> [AIM OF THE TASK]:
Using the records below, output the stretch that opens with the line containing "Lemma substring_all n" and closes with the line containing "that is such", exactly and including both lines, with nothing more.

Items from a dataset
○ ○ ○
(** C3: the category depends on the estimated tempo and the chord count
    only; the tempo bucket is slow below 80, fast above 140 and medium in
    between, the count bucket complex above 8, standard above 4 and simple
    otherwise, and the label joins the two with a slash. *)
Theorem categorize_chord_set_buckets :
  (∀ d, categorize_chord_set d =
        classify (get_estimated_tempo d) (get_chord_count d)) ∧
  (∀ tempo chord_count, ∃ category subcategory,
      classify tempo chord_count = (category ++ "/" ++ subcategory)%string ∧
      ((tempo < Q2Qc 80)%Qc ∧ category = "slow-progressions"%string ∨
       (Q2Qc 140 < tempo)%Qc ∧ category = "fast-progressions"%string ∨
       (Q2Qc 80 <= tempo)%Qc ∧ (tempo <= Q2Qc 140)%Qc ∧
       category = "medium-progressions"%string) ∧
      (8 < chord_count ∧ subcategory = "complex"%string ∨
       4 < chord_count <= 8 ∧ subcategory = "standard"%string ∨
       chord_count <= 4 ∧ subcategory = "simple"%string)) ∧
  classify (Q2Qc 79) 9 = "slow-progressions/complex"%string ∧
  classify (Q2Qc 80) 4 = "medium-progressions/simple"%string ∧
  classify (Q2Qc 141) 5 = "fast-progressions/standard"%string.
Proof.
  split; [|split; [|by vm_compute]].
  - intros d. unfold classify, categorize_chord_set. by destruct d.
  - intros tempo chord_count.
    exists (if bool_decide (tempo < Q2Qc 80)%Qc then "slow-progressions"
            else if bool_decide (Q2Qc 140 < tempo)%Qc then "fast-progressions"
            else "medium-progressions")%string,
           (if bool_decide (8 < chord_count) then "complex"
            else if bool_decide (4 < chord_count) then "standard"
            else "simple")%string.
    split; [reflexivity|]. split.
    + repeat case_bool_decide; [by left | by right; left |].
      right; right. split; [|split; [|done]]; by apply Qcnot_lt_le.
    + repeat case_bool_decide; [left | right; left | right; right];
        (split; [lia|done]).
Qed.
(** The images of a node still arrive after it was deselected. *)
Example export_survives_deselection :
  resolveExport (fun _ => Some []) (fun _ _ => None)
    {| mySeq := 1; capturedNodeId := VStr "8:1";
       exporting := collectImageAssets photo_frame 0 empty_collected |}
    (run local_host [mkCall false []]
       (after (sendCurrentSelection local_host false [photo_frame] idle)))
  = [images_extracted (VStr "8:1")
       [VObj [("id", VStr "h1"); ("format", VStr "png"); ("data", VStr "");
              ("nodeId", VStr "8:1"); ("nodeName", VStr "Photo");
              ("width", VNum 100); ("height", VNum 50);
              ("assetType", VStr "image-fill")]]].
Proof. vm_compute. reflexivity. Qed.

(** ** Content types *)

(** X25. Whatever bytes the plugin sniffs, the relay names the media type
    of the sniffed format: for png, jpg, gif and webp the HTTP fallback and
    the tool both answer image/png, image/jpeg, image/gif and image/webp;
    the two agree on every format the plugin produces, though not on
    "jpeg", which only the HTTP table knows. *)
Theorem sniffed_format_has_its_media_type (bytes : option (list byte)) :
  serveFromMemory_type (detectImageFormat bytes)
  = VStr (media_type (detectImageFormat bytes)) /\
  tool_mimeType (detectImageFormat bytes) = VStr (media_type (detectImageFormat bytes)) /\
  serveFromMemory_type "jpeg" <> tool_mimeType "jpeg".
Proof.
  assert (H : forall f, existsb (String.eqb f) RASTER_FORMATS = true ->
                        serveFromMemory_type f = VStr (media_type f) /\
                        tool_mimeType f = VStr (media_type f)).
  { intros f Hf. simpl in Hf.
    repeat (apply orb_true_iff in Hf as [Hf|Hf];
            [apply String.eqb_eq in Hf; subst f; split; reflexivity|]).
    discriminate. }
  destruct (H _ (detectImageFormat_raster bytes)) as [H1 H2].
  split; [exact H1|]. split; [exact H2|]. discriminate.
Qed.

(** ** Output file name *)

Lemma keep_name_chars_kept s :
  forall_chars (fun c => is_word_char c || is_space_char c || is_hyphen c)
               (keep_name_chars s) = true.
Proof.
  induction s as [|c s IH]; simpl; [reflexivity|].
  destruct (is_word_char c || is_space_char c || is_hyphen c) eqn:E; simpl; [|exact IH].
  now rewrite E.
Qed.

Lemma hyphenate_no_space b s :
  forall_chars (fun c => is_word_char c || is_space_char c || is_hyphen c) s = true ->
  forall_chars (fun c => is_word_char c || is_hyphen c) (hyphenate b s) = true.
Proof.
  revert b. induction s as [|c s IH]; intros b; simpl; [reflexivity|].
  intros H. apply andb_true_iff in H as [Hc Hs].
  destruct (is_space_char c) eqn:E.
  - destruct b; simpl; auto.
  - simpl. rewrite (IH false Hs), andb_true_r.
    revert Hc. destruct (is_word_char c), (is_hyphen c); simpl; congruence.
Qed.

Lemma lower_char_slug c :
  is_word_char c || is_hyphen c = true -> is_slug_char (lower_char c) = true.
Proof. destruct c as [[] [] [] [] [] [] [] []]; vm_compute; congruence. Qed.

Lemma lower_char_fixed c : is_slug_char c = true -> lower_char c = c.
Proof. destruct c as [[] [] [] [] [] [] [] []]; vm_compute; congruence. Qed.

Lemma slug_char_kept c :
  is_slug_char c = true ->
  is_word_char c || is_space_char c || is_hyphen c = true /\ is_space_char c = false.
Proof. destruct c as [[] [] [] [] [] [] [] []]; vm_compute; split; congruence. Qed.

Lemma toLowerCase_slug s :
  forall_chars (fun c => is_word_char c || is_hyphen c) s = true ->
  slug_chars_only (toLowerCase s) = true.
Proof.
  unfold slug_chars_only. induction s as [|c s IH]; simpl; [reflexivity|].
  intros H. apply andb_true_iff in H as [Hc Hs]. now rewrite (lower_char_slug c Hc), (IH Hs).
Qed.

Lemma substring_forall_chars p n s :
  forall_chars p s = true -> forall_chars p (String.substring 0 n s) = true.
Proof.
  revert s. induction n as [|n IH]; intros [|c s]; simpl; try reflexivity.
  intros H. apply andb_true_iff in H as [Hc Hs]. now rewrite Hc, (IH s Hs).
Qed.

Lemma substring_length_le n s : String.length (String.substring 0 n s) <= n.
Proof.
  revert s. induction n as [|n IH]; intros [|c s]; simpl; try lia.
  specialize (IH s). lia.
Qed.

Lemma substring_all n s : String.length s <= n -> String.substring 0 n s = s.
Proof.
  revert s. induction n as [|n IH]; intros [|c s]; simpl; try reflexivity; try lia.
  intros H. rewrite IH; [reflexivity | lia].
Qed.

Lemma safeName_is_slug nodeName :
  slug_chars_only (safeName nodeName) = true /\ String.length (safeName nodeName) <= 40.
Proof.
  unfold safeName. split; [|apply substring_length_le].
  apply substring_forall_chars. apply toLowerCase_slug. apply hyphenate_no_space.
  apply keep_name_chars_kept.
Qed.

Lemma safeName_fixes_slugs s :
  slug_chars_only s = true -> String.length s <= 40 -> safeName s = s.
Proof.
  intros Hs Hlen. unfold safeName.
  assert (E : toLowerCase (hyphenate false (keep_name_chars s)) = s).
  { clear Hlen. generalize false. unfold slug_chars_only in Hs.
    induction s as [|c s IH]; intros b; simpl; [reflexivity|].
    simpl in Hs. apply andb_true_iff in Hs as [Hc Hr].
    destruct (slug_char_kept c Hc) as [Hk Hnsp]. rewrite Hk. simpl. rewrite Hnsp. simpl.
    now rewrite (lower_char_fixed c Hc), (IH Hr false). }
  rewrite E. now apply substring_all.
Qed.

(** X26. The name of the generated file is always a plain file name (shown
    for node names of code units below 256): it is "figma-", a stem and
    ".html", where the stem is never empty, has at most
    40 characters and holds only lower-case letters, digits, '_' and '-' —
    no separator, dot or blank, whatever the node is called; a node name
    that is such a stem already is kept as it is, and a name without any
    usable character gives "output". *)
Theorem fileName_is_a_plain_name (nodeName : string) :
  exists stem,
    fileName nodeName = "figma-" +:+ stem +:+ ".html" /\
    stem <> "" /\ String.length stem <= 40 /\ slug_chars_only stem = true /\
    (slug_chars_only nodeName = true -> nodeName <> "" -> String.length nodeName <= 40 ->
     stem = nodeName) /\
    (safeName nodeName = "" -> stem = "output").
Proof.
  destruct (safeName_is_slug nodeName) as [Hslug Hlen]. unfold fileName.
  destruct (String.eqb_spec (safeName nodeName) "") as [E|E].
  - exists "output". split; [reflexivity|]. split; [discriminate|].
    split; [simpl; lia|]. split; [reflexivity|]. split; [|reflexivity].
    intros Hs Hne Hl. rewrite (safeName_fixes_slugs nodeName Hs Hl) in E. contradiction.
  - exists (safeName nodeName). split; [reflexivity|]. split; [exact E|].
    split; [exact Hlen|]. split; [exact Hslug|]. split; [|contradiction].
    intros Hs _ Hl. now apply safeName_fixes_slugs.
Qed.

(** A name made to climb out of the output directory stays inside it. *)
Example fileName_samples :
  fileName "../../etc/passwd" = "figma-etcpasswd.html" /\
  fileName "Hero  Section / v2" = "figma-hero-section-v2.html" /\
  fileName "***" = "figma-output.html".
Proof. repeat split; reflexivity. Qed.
○ ○ ○
> [EXERCISE ANSWER]:
Lemma substring_all n s : String.length s <= n -> String.substring 0 n s = s.
Proof.
  revert s. induction n as [|n IH]; intros [|c s]; simpl; try reflexivity; try lia.
  intros H. rewrite IH; [reflexivity | lia].
Qed.

Lemma safeName_is_slug nodeName :
  slug_chars_only (safeName nodeName) = true /\ String.length (safeName nodeName) <= 40.
Proof.
  unfold safeName. split; [|apply substring_length_le].
  apply substring_forall_chars. apply toLowerCase_slug. apply hyphenate_no_space.
  apply keep_name_chars_kept.
Qed.

Lemma safeName_fixes_slugs s :
  slug_chars_only s = true -> String.length s <= 40 -> safeName s = s.
Proof.
  intros Hs Hlen. unfold safeName.
  assert (E : toLowerCase (hyphenate false (keep_name_chars s)) = s).
  { clear Hlen. generalize false. unfold slug_chars_only in Hs.
    induction s as [|c s IH]; intros b; simpl; [reflexivity|].
    simpl in Hs. apply andb_true_iff in Hs as [Hc Hr].
    destruct (slug_char_kept c Hc) as [Hk Hnsp]. rewrite Hk. simpl. rewrite Hnsp. simpl.
    now rewrite (lower_char_fixed c Hc), (IH Hr false). }
  rewrite E. now apply substring_all.
Qed.

(** X26. The name of the generated file is always a plain file name (shown
    for node names of code units below 256): it is "figma-", a stem and
    ".html", where the stem is never empty, has at most
    40 characters and holds only lower-case letters, digits, '_' and '-' —
    no separator, dot or blank, whatever the node is called; a node name
    that is such a stem already is kept as it is, and a name without any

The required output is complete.